(Collected data entries)
================
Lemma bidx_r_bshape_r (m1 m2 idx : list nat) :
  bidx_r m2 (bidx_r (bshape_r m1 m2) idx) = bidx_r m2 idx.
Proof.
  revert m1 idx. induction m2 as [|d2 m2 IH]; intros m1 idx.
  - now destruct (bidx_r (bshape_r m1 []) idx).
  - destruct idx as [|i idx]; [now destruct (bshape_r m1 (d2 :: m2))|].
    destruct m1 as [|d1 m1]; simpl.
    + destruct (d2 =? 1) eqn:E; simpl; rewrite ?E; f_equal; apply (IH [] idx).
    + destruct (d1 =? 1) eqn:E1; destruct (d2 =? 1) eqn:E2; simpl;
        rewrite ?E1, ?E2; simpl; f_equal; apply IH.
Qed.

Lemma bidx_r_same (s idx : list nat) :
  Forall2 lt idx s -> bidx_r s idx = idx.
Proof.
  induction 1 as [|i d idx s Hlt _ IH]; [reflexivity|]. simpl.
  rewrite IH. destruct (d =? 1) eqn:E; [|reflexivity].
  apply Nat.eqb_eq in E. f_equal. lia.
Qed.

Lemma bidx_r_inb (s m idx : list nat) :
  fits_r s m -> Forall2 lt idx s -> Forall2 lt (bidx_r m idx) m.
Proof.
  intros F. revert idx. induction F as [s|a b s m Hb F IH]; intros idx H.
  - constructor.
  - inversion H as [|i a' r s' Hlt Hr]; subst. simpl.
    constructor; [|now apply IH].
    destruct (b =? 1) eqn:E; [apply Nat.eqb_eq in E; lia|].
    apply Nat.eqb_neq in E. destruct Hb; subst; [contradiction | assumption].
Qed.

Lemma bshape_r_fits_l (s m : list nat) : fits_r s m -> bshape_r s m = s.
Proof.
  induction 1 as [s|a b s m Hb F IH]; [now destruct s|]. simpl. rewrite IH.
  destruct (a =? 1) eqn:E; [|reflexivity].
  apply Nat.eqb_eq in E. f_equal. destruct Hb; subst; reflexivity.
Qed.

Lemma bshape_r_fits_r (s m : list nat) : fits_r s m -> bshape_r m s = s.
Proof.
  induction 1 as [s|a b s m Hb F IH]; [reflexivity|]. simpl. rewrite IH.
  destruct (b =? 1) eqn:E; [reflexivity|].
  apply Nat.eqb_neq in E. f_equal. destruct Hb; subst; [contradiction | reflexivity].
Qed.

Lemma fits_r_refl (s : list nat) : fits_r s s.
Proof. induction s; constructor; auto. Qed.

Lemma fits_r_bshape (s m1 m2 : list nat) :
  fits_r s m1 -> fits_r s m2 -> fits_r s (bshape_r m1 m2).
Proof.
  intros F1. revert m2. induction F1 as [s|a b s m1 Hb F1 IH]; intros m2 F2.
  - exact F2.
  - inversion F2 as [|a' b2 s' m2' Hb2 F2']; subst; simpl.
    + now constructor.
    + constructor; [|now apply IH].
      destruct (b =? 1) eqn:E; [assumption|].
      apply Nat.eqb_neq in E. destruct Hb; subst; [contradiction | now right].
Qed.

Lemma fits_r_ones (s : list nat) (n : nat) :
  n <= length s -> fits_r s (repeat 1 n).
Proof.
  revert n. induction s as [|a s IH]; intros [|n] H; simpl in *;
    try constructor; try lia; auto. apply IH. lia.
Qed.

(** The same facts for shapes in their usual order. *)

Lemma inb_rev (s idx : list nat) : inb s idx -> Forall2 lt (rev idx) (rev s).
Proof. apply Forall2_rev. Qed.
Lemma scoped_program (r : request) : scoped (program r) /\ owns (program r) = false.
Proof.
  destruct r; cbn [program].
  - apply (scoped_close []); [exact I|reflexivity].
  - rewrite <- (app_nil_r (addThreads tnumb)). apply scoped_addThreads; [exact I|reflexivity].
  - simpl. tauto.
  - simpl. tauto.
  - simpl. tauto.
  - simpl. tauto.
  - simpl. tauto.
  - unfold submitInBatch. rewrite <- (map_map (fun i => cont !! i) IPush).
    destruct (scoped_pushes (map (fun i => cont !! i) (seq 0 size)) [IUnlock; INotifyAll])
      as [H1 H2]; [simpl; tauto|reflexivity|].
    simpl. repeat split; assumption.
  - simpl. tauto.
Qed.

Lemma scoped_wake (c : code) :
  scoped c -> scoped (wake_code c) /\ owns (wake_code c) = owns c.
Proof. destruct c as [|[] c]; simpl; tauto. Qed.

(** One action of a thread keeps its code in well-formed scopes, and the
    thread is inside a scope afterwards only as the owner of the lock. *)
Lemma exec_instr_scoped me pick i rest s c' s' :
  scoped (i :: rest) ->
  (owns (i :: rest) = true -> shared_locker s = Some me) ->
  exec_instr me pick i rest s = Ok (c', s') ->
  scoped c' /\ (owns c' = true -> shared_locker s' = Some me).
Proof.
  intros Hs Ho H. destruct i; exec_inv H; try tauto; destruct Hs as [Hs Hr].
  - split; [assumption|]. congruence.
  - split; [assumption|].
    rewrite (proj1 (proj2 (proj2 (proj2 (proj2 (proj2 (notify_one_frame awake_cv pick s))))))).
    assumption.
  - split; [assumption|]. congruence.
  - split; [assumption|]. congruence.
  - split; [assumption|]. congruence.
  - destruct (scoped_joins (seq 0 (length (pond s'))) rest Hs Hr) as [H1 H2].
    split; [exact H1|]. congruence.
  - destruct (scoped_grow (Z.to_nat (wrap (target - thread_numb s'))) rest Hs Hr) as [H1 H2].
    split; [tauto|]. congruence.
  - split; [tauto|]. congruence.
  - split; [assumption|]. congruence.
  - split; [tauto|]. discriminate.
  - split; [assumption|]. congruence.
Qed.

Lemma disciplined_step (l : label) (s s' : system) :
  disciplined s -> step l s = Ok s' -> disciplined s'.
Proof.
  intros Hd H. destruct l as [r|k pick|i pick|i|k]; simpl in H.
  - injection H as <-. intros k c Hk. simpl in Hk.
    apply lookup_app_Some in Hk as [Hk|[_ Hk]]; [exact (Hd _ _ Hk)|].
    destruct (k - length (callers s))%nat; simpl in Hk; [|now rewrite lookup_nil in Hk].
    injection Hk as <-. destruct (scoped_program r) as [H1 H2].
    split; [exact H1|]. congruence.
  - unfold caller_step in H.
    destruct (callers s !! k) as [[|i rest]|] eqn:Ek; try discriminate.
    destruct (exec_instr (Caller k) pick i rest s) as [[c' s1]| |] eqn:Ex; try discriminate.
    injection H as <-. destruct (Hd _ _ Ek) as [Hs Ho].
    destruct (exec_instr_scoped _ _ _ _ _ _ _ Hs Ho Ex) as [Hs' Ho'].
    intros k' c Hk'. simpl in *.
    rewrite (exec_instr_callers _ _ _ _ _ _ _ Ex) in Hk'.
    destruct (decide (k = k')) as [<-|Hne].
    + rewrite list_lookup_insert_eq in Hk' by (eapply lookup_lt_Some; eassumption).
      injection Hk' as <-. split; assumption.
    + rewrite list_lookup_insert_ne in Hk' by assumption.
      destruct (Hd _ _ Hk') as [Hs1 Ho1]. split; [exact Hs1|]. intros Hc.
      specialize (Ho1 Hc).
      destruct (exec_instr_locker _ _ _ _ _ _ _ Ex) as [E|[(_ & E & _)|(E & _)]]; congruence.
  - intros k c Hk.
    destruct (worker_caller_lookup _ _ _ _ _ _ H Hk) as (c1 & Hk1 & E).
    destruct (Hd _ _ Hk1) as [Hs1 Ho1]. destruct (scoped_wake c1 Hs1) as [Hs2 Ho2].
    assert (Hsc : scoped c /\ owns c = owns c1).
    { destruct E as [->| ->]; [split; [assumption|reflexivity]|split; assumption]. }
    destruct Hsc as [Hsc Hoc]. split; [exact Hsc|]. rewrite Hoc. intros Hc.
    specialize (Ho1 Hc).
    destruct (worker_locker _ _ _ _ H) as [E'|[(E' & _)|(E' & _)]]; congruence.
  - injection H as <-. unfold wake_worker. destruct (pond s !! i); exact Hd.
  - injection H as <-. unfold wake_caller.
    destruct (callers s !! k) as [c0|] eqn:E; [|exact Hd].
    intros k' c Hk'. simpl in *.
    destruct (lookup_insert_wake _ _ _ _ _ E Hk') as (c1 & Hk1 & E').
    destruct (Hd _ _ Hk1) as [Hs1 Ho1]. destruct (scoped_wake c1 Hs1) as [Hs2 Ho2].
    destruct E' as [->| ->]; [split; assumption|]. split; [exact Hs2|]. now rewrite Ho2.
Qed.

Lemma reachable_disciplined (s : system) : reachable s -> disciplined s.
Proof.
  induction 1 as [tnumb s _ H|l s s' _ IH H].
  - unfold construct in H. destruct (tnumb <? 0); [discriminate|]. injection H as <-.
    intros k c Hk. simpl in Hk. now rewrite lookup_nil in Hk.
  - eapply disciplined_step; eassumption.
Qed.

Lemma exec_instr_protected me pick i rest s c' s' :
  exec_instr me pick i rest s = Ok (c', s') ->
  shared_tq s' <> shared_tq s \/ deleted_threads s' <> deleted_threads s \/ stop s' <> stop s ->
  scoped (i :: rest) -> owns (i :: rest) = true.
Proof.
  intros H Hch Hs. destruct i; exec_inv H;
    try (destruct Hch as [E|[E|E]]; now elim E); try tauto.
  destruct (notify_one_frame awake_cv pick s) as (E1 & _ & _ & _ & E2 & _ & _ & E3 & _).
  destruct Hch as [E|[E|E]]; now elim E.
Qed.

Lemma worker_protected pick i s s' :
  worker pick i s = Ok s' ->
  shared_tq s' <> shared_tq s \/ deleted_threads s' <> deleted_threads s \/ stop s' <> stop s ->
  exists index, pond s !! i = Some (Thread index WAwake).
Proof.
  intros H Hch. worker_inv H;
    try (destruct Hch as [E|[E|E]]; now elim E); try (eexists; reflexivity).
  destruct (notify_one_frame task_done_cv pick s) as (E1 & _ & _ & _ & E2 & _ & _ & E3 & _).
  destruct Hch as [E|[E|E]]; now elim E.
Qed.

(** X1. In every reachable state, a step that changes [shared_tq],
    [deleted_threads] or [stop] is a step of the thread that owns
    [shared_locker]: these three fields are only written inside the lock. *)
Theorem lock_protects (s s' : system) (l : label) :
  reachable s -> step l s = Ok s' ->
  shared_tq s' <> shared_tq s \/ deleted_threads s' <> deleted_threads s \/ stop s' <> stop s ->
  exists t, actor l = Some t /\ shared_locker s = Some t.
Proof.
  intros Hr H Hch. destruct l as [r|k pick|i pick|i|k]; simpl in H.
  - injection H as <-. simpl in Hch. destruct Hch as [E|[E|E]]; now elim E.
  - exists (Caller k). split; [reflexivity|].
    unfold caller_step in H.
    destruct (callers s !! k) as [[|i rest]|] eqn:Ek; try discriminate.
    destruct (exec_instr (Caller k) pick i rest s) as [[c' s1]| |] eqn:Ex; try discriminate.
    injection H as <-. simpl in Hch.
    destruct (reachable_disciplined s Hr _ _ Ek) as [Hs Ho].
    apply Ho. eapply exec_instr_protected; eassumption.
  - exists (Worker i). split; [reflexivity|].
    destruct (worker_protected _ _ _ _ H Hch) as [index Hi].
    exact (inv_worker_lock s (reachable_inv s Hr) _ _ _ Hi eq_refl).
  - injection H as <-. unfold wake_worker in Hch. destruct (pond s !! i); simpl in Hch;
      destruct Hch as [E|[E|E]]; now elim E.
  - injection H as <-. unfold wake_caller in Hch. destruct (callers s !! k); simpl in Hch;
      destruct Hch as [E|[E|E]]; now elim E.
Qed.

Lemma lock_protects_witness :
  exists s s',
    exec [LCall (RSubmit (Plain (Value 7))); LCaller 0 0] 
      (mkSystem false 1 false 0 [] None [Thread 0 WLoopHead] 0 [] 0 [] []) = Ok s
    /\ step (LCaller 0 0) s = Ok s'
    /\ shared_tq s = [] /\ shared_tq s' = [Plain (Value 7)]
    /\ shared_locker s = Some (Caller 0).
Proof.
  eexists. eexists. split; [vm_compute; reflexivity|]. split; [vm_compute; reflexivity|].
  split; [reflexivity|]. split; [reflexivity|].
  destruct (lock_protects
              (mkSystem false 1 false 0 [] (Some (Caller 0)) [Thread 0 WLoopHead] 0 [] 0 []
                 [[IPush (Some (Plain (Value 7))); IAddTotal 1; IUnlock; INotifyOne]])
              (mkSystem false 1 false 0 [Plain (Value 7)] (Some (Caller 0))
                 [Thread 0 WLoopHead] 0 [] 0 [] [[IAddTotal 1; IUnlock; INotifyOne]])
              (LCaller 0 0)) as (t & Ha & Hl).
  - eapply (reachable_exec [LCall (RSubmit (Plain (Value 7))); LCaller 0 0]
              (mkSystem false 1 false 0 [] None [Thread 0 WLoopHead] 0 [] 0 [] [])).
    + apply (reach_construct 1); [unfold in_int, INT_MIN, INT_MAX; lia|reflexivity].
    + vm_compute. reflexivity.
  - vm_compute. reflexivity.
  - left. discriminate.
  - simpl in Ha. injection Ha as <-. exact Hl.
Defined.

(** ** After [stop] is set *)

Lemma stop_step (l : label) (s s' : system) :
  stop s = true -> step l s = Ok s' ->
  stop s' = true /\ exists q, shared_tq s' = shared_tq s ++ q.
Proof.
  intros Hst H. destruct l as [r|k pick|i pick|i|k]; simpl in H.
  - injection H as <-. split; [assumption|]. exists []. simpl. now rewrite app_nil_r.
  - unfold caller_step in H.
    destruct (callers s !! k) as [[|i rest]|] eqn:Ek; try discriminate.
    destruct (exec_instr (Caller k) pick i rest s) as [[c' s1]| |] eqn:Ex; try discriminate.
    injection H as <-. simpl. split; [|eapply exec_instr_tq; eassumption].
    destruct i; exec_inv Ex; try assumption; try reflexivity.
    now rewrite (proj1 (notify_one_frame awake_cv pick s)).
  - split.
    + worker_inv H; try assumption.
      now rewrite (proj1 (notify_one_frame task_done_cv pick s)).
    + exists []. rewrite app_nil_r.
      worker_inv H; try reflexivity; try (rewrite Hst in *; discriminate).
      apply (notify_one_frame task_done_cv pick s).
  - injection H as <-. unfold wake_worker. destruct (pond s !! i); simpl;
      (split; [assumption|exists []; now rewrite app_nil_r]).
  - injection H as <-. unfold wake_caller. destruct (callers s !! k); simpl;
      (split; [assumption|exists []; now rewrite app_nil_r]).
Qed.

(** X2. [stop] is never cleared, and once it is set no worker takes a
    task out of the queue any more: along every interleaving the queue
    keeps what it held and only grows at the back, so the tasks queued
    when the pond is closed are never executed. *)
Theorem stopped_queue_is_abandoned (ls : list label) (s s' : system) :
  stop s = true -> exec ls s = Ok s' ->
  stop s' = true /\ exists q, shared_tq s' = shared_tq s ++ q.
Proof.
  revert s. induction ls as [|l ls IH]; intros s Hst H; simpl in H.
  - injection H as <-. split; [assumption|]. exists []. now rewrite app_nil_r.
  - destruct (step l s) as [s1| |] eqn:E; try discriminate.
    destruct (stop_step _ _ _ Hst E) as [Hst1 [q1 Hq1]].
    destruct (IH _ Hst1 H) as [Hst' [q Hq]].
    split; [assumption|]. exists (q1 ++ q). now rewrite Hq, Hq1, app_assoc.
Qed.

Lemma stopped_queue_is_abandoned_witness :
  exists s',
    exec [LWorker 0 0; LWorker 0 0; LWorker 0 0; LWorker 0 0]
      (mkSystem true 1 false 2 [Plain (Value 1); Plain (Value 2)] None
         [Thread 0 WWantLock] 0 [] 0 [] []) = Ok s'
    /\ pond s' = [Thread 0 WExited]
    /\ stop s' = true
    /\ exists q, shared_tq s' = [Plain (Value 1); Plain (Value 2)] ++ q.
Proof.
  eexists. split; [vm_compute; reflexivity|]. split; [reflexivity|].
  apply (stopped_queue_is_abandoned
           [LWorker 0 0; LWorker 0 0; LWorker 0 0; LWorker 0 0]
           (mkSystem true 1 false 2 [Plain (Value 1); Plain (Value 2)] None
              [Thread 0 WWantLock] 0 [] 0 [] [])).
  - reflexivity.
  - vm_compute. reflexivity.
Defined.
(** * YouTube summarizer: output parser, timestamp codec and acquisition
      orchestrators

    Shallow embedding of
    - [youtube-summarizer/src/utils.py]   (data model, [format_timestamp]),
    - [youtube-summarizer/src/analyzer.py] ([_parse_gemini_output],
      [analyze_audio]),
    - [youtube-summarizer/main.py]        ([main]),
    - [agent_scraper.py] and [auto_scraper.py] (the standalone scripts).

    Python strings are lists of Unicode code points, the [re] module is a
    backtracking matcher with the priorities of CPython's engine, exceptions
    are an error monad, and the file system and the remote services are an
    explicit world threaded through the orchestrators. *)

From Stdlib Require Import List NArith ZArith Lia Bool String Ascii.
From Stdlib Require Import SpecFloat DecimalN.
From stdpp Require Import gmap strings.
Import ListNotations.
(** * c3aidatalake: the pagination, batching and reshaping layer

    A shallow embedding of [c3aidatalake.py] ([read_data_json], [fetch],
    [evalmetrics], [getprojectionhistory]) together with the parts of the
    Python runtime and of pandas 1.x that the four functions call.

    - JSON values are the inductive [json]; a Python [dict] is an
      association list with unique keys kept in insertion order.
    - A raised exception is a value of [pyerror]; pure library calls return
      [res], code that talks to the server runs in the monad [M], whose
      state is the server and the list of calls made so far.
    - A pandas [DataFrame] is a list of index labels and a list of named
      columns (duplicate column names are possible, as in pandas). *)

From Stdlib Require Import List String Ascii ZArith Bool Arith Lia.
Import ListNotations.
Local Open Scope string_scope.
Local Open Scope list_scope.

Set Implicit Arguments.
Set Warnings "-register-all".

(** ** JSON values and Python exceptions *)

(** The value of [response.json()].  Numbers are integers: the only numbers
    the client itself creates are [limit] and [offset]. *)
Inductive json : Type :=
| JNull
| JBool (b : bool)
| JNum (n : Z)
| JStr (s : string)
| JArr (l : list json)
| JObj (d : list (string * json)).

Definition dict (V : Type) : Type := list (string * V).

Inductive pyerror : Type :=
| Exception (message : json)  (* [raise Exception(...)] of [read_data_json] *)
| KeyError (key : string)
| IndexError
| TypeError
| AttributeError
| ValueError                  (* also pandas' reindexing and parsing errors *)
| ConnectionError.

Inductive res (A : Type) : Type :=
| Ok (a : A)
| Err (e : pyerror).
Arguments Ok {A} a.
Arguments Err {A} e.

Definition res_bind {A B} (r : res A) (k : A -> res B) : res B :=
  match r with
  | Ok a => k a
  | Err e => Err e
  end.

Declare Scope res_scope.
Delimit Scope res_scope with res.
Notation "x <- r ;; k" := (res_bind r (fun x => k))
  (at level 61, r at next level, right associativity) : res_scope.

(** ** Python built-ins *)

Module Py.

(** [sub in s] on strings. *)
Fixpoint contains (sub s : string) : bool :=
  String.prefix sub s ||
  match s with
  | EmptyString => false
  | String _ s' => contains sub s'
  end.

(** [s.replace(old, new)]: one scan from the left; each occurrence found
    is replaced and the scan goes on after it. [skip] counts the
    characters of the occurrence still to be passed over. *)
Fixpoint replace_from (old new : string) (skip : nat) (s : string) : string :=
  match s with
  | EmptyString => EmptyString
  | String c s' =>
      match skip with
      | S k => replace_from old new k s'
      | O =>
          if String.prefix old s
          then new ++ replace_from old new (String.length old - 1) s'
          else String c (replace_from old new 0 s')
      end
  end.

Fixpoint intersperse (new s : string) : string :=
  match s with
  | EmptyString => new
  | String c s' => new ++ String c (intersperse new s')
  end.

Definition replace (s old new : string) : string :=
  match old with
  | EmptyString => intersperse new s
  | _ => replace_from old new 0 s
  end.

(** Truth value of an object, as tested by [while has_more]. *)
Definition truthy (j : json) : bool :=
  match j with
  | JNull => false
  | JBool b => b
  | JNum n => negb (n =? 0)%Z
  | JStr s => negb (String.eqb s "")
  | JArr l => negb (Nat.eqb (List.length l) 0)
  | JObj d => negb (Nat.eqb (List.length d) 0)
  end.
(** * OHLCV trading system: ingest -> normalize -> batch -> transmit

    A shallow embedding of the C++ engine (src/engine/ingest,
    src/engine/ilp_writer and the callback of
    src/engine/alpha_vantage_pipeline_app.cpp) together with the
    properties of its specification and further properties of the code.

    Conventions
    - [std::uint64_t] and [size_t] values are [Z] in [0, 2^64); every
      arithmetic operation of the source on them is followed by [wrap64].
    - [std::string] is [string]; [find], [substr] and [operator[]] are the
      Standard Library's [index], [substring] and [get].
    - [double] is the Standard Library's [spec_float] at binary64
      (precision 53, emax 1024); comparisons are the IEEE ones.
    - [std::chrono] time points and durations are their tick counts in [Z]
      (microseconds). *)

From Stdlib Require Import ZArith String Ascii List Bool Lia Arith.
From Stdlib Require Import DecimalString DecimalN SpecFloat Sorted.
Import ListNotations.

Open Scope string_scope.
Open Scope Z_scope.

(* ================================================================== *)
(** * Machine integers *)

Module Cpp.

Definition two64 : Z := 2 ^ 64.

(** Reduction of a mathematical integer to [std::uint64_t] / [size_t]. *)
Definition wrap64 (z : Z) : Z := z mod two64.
================
#### AIM OF THE EXERCISE
Return, unchanged, the run of lines above that opens with the line containing "Lemma worker_protected pick" and closes with the line containing "try (destruct Hch as [E|[E|E]]; now elim E); try (eexists;". Include both.

#### RESPONSE BOX
Lemma worker_protected pick i s s' :
  worker pick i s = Ok s' ->
  shared_tq s' <> shared_tq s \/ deleted_threads s' <> deleted_threads s \/ stop s' <> stop s ->
  exists index, pond s !! i = Some (Thread index WAwake).
Proof.
  intros H Hch. worker_inv H;
    try (destruct Hch as [E|[E|E]]; now elim E); try (eexists; reflexivity).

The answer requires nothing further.